▶ [Work to complete]: Look through the lines of the material and count those containing "ExtractInfo". Give that count alone.

▶ [Exercise data]:
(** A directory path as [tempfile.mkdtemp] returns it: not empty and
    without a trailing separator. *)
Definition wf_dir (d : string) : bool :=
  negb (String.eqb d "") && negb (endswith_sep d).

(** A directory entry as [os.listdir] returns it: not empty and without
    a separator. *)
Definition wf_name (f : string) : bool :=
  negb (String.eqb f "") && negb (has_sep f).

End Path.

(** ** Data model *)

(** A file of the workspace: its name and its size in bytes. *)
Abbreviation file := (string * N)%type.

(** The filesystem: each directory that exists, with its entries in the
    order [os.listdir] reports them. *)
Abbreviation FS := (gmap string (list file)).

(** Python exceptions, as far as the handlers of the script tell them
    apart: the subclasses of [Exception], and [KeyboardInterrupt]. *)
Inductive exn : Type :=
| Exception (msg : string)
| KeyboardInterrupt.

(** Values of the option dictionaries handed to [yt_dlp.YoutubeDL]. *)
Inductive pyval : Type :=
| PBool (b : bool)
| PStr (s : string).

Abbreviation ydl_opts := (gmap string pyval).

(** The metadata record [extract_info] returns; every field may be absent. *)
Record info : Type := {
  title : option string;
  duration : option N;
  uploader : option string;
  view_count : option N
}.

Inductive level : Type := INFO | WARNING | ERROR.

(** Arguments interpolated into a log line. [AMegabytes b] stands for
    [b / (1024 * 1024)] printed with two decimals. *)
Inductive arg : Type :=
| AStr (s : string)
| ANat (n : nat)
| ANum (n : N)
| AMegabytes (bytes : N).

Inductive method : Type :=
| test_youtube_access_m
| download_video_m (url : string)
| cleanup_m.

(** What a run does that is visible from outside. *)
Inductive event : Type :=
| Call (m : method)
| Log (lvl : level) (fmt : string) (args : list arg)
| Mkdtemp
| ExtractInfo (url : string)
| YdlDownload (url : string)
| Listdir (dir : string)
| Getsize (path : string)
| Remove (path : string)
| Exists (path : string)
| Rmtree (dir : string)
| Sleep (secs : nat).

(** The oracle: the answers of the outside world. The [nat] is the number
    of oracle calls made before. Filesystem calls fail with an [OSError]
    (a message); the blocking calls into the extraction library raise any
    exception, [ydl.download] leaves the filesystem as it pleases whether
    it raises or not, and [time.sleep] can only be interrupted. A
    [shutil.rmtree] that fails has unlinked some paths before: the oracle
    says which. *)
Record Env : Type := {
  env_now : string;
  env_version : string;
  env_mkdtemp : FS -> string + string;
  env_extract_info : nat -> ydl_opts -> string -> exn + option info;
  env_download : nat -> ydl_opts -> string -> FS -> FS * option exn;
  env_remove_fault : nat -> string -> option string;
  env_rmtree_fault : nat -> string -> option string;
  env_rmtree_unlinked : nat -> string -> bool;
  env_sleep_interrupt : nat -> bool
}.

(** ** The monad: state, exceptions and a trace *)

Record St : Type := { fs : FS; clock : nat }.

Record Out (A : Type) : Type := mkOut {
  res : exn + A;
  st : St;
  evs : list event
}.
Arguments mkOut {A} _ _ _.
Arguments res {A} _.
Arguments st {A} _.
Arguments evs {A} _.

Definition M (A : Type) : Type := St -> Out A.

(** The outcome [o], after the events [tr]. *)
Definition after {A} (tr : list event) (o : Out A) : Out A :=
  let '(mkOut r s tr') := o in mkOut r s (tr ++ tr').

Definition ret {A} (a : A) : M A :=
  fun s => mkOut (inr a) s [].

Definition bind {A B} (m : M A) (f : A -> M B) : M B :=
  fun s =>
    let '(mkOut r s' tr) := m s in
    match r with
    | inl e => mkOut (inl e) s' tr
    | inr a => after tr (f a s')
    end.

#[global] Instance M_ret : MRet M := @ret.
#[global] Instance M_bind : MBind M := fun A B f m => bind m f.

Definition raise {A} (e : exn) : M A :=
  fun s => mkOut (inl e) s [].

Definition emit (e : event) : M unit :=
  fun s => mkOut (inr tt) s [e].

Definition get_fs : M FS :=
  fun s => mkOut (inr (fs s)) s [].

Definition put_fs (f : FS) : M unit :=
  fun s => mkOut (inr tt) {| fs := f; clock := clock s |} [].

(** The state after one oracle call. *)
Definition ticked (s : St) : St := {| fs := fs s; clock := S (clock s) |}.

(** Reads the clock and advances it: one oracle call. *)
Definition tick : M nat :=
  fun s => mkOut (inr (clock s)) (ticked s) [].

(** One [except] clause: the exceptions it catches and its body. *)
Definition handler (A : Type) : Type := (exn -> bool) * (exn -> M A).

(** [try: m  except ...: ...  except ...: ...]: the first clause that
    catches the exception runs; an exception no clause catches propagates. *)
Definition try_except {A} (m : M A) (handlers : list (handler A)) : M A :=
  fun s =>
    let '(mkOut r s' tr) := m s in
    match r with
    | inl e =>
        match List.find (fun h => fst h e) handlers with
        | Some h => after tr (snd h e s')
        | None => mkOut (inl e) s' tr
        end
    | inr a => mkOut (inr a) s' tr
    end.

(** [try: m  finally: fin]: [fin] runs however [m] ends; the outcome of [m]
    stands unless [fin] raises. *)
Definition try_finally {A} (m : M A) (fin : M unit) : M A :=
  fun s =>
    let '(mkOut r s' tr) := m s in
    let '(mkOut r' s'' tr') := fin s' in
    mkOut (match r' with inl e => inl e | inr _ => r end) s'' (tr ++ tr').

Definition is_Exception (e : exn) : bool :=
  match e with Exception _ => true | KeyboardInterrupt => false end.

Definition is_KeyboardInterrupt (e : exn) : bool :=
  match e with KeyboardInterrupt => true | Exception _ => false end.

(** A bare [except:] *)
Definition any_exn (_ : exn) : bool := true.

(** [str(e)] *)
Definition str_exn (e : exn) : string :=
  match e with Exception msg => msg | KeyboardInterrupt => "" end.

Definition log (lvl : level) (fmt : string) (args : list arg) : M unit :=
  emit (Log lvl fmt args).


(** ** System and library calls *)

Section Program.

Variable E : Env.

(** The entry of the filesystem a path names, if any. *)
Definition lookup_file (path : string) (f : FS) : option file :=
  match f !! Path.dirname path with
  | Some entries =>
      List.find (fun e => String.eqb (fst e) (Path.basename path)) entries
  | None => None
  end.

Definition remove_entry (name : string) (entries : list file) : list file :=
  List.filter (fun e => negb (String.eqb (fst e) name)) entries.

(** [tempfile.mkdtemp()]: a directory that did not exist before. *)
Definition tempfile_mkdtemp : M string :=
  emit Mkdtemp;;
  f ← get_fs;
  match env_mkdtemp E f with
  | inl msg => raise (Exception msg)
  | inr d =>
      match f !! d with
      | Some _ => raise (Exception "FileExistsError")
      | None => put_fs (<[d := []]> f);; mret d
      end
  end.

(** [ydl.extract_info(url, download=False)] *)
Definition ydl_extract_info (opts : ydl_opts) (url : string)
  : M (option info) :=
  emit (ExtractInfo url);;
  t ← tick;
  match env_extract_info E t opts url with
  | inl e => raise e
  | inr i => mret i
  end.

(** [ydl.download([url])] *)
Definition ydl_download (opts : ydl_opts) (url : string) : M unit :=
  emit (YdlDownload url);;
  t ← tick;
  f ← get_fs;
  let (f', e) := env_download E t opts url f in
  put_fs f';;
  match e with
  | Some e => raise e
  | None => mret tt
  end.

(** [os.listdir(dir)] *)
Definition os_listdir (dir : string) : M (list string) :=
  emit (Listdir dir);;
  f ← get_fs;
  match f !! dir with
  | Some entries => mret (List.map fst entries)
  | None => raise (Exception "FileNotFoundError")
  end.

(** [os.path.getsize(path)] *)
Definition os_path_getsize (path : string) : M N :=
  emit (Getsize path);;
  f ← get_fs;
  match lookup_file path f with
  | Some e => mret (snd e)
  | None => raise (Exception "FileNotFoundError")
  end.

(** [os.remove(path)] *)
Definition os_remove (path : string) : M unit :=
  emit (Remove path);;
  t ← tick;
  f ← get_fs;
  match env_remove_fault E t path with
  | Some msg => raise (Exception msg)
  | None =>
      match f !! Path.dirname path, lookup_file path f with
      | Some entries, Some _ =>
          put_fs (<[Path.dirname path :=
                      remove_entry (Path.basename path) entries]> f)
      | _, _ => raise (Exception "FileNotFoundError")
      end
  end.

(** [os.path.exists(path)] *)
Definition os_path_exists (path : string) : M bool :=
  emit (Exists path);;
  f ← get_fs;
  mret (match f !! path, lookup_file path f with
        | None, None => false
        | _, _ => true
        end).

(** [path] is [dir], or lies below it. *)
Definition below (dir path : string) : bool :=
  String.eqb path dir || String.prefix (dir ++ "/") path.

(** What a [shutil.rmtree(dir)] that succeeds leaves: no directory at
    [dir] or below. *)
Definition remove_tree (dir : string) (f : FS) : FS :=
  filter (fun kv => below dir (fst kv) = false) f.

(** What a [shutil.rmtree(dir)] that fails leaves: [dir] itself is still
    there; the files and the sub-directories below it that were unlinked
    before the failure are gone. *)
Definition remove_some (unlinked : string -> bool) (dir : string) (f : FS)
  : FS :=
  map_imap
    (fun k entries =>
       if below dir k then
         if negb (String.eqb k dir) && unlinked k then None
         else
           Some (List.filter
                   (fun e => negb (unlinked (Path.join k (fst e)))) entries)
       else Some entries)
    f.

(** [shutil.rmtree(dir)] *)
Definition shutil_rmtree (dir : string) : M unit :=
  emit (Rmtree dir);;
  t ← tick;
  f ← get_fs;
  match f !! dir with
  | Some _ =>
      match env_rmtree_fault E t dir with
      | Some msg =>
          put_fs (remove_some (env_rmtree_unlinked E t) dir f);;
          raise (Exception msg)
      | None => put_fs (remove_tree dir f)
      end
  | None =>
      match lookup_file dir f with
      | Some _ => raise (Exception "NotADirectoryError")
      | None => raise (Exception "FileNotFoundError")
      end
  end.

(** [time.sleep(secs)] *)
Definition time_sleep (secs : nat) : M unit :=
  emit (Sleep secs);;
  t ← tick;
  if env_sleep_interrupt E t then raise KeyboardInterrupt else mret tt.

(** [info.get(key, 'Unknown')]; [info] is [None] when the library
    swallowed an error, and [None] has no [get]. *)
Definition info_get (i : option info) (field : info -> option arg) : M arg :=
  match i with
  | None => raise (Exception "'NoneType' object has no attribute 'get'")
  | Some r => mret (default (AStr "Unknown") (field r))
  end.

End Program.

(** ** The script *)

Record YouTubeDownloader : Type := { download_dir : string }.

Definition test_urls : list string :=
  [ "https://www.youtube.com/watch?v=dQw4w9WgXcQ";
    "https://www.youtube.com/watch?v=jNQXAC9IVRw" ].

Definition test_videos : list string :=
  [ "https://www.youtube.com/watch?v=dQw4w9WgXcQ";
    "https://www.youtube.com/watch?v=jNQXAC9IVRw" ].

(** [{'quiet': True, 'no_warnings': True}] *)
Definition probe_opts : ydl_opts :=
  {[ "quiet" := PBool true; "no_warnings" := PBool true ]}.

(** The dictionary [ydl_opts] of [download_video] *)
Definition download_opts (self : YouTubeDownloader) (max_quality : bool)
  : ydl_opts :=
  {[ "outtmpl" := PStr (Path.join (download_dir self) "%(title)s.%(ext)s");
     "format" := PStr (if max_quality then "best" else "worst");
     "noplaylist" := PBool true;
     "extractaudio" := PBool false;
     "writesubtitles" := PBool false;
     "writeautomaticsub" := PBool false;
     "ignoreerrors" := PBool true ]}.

* * *

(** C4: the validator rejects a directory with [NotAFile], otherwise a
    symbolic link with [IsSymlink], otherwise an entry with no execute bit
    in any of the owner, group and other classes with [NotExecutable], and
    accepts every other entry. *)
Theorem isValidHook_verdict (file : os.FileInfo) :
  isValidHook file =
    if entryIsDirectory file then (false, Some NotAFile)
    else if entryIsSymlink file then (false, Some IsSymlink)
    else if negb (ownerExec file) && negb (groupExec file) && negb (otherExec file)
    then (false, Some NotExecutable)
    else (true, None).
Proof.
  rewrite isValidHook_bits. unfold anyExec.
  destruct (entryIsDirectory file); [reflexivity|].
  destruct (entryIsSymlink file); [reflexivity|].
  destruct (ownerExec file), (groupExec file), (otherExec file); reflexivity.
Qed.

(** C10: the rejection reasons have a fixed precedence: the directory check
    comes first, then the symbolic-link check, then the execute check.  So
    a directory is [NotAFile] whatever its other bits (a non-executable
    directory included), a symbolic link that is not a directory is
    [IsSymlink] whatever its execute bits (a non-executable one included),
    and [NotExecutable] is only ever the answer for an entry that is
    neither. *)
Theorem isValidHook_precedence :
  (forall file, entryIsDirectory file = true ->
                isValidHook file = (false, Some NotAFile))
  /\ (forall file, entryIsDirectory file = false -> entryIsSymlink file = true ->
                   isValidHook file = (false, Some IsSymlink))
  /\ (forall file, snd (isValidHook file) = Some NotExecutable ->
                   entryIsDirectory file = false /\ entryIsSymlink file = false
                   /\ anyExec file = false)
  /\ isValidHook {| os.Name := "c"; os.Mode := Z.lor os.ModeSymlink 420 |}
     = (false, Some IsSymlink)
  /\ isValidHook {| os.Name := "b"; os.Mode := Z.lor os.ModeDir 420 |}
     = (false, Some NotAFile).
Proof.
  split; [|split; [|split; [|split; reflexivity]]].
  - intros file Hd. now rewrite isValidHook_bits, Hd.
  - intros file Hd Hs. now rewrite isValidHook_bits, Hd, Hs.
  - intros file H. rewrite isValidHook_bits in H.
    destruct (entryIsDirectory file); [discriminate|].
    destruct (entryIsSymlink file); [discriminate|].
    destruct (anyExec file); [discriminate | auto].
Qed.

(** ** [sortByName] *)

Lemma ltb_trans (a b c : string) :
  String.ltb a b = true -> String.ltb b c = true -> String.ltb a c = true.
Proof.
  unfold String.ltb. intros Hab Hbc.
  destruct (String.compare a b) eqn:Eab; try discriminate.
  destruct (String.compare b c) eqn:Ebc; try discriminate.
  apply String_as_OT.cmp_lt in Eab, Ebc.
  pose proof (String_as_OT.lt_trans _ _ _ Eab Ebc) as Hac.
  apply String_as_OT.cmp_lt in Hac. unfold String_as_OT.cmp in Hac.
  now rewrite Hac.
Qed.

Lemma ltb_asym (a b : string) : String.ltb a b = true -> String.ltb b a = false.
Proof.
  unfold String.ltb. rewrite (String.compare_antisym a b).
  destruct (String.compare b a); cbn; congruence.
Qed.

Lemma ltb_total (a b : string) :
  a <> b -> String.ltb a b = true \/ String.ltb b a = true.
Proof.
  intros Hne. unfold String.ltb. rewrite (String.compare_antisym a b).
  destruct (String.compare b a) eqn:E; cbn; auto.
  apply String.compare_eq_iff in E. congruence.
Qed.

* * *

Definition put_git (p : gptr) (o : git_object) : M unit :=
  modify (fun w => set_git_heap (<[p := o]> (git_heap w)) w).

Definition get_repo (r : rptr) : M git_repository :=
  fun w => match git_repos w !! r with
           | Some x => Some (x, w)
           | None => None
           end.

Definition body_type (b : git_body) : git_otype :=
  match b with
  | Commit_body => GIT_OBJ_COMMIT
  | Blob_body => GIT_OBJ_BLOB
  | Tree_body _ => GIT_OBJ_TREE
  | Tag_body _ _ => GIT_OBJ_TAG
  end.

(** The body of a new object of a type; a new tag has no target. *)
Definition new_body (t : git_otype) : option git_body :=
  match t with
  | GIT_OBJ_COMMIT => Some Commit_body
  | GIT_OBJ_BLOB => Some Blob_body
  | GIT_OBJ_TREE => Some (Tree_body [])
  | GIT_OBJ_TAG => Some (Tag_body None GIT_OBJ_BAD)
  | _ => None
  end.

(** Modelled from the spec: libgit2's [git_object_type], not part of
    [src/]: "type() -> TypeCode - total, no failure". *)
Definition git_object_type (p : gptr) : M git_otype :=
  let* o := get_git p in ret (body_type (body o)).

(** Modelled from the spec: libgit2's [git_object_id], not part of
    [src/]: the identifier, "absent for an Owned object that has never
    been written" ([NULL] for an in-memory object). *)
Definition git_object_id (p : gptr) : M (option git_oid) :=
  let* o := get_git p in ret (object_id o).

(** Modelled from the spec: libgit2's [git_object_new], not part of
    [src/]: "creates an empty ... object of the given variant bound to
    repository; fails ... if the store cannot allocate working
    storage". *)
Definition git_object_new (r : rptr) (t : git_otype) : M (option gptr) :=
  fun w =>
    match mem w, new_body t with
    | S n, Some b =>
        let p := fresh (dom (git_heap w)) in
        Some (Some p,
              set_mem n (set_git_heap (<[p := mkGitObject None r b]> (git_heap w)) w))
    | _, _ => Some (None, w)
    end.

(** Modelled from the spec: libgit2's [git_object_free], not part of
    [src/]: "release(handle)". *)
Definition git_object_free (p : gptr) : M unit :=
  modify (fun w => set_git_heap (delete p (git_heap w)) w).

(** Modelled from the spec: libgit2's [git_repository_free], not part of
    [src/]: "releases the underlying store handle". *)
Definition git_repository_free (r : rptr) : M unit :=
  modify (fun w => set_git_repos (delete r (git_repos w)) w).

▶ [Output below]: 2